● WORK REQUIRED: Scan the entries for the word "global" and return every line that has it.

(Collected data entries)
(** * pelican_bibtex: a shallow embedding of [add_publications]

    The plugin reads a BibTeX file, formats every entry with a pybtex style
    derived from [plain.Style], builds one 8-tuple per formatted entry and
    stores the list, sorted by year, in the generator's context.

    Conventions of the embedding.
    - Python strings are [string]s; a [str] is taken in its UTF-8 encoding,
      for which the byte-wise lexicographic order of [String.ltb] is the
      code point order Python 3 uses to compare two [str] values.
    - The interpreter is Python 3, for which the source provides (it takes
      [StringIO] from [io] when the Python 2 module is missing): ordering
      [None] against a [str] raises [TypeError].
    - Exceptions are values of [exn]; a computation that may raise returns
      a [result].
    - pybtex is the version whose styles dispatch on [format_<type>]
      methods and are called as [template.format_data(entry)], which is how
      the source uses it.  The parts of pybtex the source calls are either
      written out (the template combinators, [date], [pages], the methods
      [CustomStyle] inherits) or taken as fields of the record [Pybtex]
      (parser, writer, name style, ties, links clause, entry ordering of
      the style, templates of the entry types the source does not
      override).  Field values are taken without LaTeX markup, and the
      writer is taken not to reject an entry the parser has produced. *)

From Stdlib Require Import Ascii String List Bool Arith Lia Permutation.
From stdpp Require Import base option list sorting gmap strings.

Local Open Scope stdpp_scope.

(** ** Exceptions and results *)

Inductive exn : Type :=
  | FieldIsMissing (name key : string)
  | PybtexError (msg : string)
  | TypeError
  | KeyError (k : string)
  | AttributeError (name : string)
  | OSError (msg : string).

Inductive result (A : Type) : Type :=
  | Ok (a : A)
  | Raise (e : exn).

Arguments Ok {A} a.
Arguments Raise {A} e.

#[global] Instance result_ret : MRet result := fun A a => Ok a.
#[global] Instance result_bind : MBind result := fun A B f m =>
  match m with
  | Ok a => f a
  | Raise e => Raise e
  end.

(** ** Substrings *)

(** [needle in haystack] of Python, as a proposition and as a test. *)
Definition contains (needle haystack : string) : Prop :=
  ∃ pre post, haystack = pre +:+ needle +:+ post.



(** ** Rich text ([pybtex.richtext]) *)

#[warnings="-register-all"]
Inductive Richtext : Type :=
  | RString (s : string)
  | RSymbol (name : string)
  | RTag (name : string) (parts : list Richtext)
  | RHRef (url : string) (parts : list Richtext)
  | RText (parts : list Richtext).

(** [bool(text)]: rich text is true when its plain text is not empty; a
    symbol counts as one character. *)
Fixpoint rt_nonempty (t : Richtext) : bool :=
  match t with
  | RString s => negb (String.eqb s "")
  | RSymbol _ => true
  | RTag _ parts | RHRef _ parts | RText parts => existsb rt_nonempty parts
  end.

(** The plain characters of a text; symbols contribute none. *)
Fixpoint rt_plain (t : Richtext) : string :=
  match t with
  | RString s => s
  | RSymbol _ => ""
  | RTag _ parts | RHRef _ parts | RText parts =>
      fold_right (fun p acc => rt_plain p +:+ acc) "" parts
  end.

Fixpoint last_char (s : string) : option ascii :=
  match s with
  | EmptyString => None
  | String a EmptyString => Some a
  | String _ s' => last_char s'
  end.

(** The last non-empty leaf of a text decides [endswith]; a symbol never
    ends with a character. *)
Fixpoint rt_last (t : Richtext) : option ascii :=
  match t with
  | RString s => last_char s
  | RSymbol _ => None
  | RTag _ parts | RHRef _ parts | RText parts =>
      fold_right (fun p acc =>
                    match acc with
                    | Some r => Some r
                    | None => if rt_nonempty p then Some (rt_last p) else None
                    end) None parts
      ≫= id
  end.

Definition ends_sentence (t : Richtext) : bool :=
  match rt_last t with
  | Some c => Ascii.eqb c "." || Ascii.eqb c "?" || Ascii.eqb c "!"
  | None => false
  end.

(** [text.add_period()] *)
Definition add_period (t : Richtext) : Richtext :=
  if rt_nonempty t && negb (ends_sentence t) then RText [t; RString "."] else t.

(** [sep.join(parts)] on rich text. *)
Fixpoint rt_join (sep : Richtext) (parts : list Richtext) : list Richtext :=
  match parts with
  | [] => []
  | [p] => [p]
  | p :: rest => p :: sep :: rt_join sep rest
  end.

(** ** The HTML backend ([pybtex.backends.html]) *)

Definition escape_char (c : ascii) : string :=
  if Ascii.eqb c "&" then "&amp;"
  else if Ascii.eqb c "<" then "&lt;"
  else if Ascii.eqb c ">" then "&gt;"
  else String c "".

Fixpoint escape (s : string) : string :=
  match s with
  | EmptyString => ""
  | String c s' => escape_char c +:+ escape s'
  end.

(** [html.Backend.symbols], before the source updates it. *)
Definition html_symbols : gmap string string :=
  <["ndash" := "&ndash;"]> (<["newblock" := String "010" ""]> (<["nbsp" := "&nbsp;"]> ∅)).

● WRITTEN SOLUTION:
#[global] Instance result_ret : MRet result := fun A a => Ok a.
#[global] Instance result_bind : MBind result := fun A B f m =>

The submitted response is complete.